Lemma wp_complete_transfer w m e code :
  agent_ok w m ∅ → e ∈ added (curl w) →
  wp (complete_transfer e code) (λ _ w' es, (∃ m', m' ⊆ m ∧ agent_ok w' m' ∅) ∧ settles w w' es ∧
    (messages (curl w') ≤ messages (curl w))%nat ∧
    ((getinfo_private e (curl w)).1 = CURLE_OK → cleanups es = [e] ∧ ∃ p t, nodes w !! p = Some t ∧
      Registry.easy t = e ∧ nodes w' !! p = None ∧ published_result w t code w')) w.
Proof.
  intros Hok He. unfold complete_transfer. wp_step. wp_step.
  destruct (c_added w (proj2 (ag_memory _ _ _ Hok)) e He) as (p & t & Hp & Het).
  destruct (c_nodes w (proj2 (ag_memory _ _ _ Hok)) p t Hp) as (_ & Hact & Hpriv).
  destruct (getinfo_private e (curl w)) as [r v] eqn:Hg.
  assert (settles w w []) as S0 by (by apply settles_none).
  wp_step; [wp_step; split; [by exists m|]; split; [done|]; split; [done|]; done|].
  apply dec_stable in n as ->. apply getinfo_private_law in Hg as ->.
  assert (private_of (curl w) e = Some p) as ->.
  { rewrite <- Het. apply Hpriv, Hact. by rewrite Het. }
  destruct (ag_registered _ _ _ Hok p t Hp) as [Hm _]; [set_solver|].
  wp_step. apply (wp_node p t); [done|].
  wp_step. eapply wp_mono; [by apply wp_registry_remove|].
  intros r w1 es1 (-> & -> & Hok1 & Ht1 & Hd1 & _). destruct (table_only_rest _ _ Ht1) as (T1 & T2 & T3).
  rewrite Hm in *. rewrite bool_decide_false by (intros Hn; by apply Hn).
  assert (settles w w1 []) as S1 by (by apply table_only_settles).
  destruct (Registry.data_lookup _ _ _ _ Hd1 Hp) as (t1 & Hp1 & E1).
  destruct (same_data _ _ E1) as (_ & Ee & _). rewrite union_empty_l_L in Hok1.
  eapply wp_mono; [apply (wp_finish w1 _ p t1 code Hok1 Hp1)|].
  { by apply (remove_not_left w m (Registry.id t) p t). }
  intros [] w2 es2 (Hok2 & Hf & S2 & C2). split; [eexists; split; [|done]; apply delete_subseteq|].
  split; [apply (settles_trans _ _ _ [] _ S1 S2)|].
  split; [rewrite <- T3; apply (fin_messages _ _ _ _ _ Hf)|]. intros _. cbn [app].
  split; [by rewrite C2, Ee, Het|]. exists p, t. split; [done|]. split; [done|].
  split; [|by eapply finished_published]. rewrite (fin_nodes _ _ _ _ _ Hf). apply lookup_delete_eq.
Qed.

(** What a handler may do to the registry: only take transfers out. *)
Definition shrinks (w : world) (m : gmap Z ptr) (w' : world) (es : list event) : Prop :=
  (∃ m', m' ⊆ m ∧ agent_ok w' m' ∅) ∧ settles w w' es.

Lemma wp_info_loop fuel w m :
  agent_ok w m ∅ → (messages (curl w) < fuel)%nat →
  wp (info_loop fuel) (λ _ w' es, shrinks w m w' es) w.
Proof.
  revert w m. induction fuel as [|fuel IH]; intros w m Hok Hn; [lia|].
  cbn [info_loop]. wp_step. apply wp_call. intros message c Hc.
  destruct (multi_info_read_law _ _ _ Hc) as (L1 & L2 & L3).
  pose proof (agent_ok_curl w m ∅ c Hok L1 L2) as Hok1.
  assert (settles w (w <| curl := c |>) []) as S1 by (by apply settles_none).
  destruct message as [[[done e] code]|]; cycle 1.
  { wp_step. split; [by exists m|done]. }
  destruct L3 as [He Hlt]. wp_step.
  assert (wp (if done then complete_transfer e code else mret ()) (λ _ w' es,
      shrinks (w <| curl := c |>) m w' es ∧ (messages (curl w') ≤ messages c)%nat)
    (w <| curl := c |>)) as Hdone.
  { destruct done.
    - eapply wp_mono; [apply (wp_complete_transfer _ m); [done|cbn; by rewrite L2]|].
      intros [] w2 es2 (Hm & S2 & M2 & _). done.
    - wp_step. split; [|done]. split; [by exists m|]. by apply settles_none. }
  eapply wp_mono; [exact Hdone|]. intros [] w2 es2 [[(m2 & Hsub & Hok2) S2] M2].
  eapply wp_mono; [apply (IH w2 m2); [done|cbn in M2; lia]|].
  intros [] w3 es3 [(m3 & Hsub3 & Hok3) S3]. split; [exists m3; split; [by etransitivity|done]|].
  apply (settles_trans _ _ _ [] _ S1). by apply (settles_trans _ _ _ es2 _ S2).
Qed.

Lemma wp_check_multi_info w m :
  agent_ok w m ∅ → wp check_multi_info (λ _ w' es, shrinks w m w' es) w.
Proof. intros Hok. unfold check_multi_info. wp_step. wp_step. apply wp_info_loop; [done|lia]. Qed.

(** ** Resuming *)

Lemma wp_registry_find w m D i Q :
  agent_ok w m D → Q (m !! i) w [] → wp (on_field table (Registry.registry_find i)) Q w.
Proof.
  intros [_ Hr _ _] HQ. apply wp_table.
  assert (Registry.registry_find i (table w) = Some (m !! i, table w, [])) as E.
  { destruct Hr as [Hr|[Hb ->]]; [by apply Registry.registry_find_eq|].
    unfold Registry.registry_find. run_m. by rewrite Hb. }
  unfold wp. rewrite E. by destruct w.
Qed.

Lemma wp_resume w m i :
  agent_ok w m ∅ →
  wp (resume_transfer i) (λ _ w' es, shrinks w m w' es ∧ (m !! i = None → w' = w ∧ es = [])) w.
Proof.
  intros Hok. unfold resume_transfer. wp_step. apply (wp_registry_find w m ∅); [done|].
  destruct (m !! i) as [p|] eqn:Hi; cycle 1.
  { wp_step. split; [|done]. split; [by exists m|]. by apply settles_none. }
  destruct (ag_live _ _ _ Hok i p Hi) as (t & Hp & Hid).
  destruct (ag_registered _ _ _ Hok p t Hp) as [_ Hact]; [set_solver|].
  wp_step. apply (wp_node p t); [done|]. rewrite Hact. cbn [negb].
  wp_step. apply wp_call. intros r c Hc. destruct (easy_pause_law _ _ _ _ Hc) as [P1 A1].
  pose proof (agent_ok_curl w m ∅ c Hok P1 A1) as Hok1.
  assert (settles w (w <| curl := c |>) []) as S1 by (by apply settles_none).
  wp_step.
  - wp_step. eapply wp_mono; [by apply wp_registry_remove|].
    intros q w2 es2 (-> & -> & Hok2 & Ht2 & Hd2 & _). rewrite Hi in *.
    destruct (table_only_rest _ _ Ht2) as (T1 & T2 & T3).
    assert (settles (w <| curl := c |>) w2 []) as S2 by (by apply table_only_settles).
    destruct (Registry.data_lookup _ _ _ _ Hd2 Hp) as (t1 & Hp1 & E1). rewrite union_empty_l_L in Hok2.
    eapply wp_mono; [apply (wp_finish w2 _ p t1 r Hok2 Hp1)|].
    { by apply (remove_not_left w m i p t). }
    intros [] w3 es3 (Hok3 & _ & S3 & _). split; [|done].
    split; [eexists; split; [|done]; apply delete_subseteq|].
    apply (settles_trans _ _ _ [] _ S1). by apply (settles_trans _ _ _ [] _ S2).
  - eapply wp_mono; [by apply wp_check_multi_info|]. intros [] w2 es2 [Hm S2]. split; [|done].
    split; [done|]. by apply (settles_trans _ _ _ [] _ S1).
Qed.

(** ** Executing *)

Lemma elem_of_live w e : e ∈ live w ↔ ∃ p t, nodes w !! p = Some t ∧ Registry.easy t = e.
Proof.
  unfold live. rewrite list_elem_of_fmap. split.
  - intros ([p x] & -> & Hin%elem_of_map_to_list). rewrite lookup_fmap in Hin.
    destruct (nodes w !! p) as [t|] eqn:E; [|done]. injection Hin as <-. by exists p, t.
  - intros (p & t & Hp & <-). exists (p, Registry.easy t). split; [done|].
    apply elem_of_map_to_list. by rewrite lookup_fmap, Hp.
Qed.

Lemma added_live w m D e : agent_ok w m D → e ∈ added (curl w) → e ∈ live w.
Proof. intros Hok He. apply elem_of_live, c_added; [|done]. apply (ag_memory _ _ _ Hok). Qed.

Definition with_nodes (h : gmap ptr Registry.transfer) (w : world) : world :=
  w <| table ::= λ s, s <| Registry.nodes := h |> |>.

Lemma wp_new `{Allocator} t Q w :
  Q None w [] → (∀ p, nodes w !! p = None → Q (Some p) (with_nodes (<[p := t]> (nodes w)) w) []) →
  wp (new_transfer t) Q w.
Proof.
  intros Hnone Hsome. unfold new_transfer. destruct (calloc 1 sizeof_transfer); [|by wp_step].
  wp_steps. apply Hsome. apply not_elem_of_dom, is_fresh.
Qed.

Lemma agent_ok_new w m p t :
  agent_ok w m ∅ → nodes w !! p = None → transfer_ok w t → Registry.active t = false →
  Registry.easy t ∉ live w → agent_ok (with_nodes (<[p := t]> (nodes w)) w) m {[p]}.
Proof.
  intros Hok Hp Ht Hact Hfresh. pose proof Hok as [[Hobj [Hn He Ha]] Hr Hreg Hlive].
  assert (Registry.easy t ∉ added (curl w)) as Hna by (intros Hin; by apply Hfresh, (added_live w m ∅)).
  split; [split; [by apply (objects_ok_same w)|split]| | |]; cbn.
  - intros q u. rewrite lookup_insert_Some. intros [[<- <-]|[Hne Hq]].
    + split; [done|]. rewrite Hact. done.
    + by apply Hn.
  - intros q r u v. rewrite !lookup_insert_Some. intros [[<- <-]|[Hq1 Hq]] [[<- <-]|[Hr1 Hr2]] E; [done| | |].
    + destruct Hfresh. apply elem_of_live. by exists r, v.
    + destruct Hfresh. apply elem_of_live. by exists q, u.
    + by apply (He q r u v).
  - intros e Hin. destruct (Ha e Hin) as (q & u & Hq & Hu). exists q, u. split; [|done].
    rewrite lookup_insert_ne; [done|]. intros <-. congruence.
  - destruct Hr as [Hr|[Hb ->]]; [left|by right]. apply Registry.registry_ok_frame; [done|].
    intros k q u _ Hq. exists u. split; [|done]. rewrite lookup_insert_ne; [done|]. intros <-. congruence.
  - intros q u Hq Hnot. rewrite lookup_insert_ne in Hq by set_solver. apply Hreg; [done|set_solver].
  - intros k q Hk. destruct (Hlive k q Hk) as (u & Hu & Hid). exists u. split; [|done].
    rewrite lookup_insert_ne; [done|]. intros <-. congruence.
Qed.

* **Try it**
Count the lines in the entries above that include the string "Hlive", then give only that figure.

* **Reply to the task**
2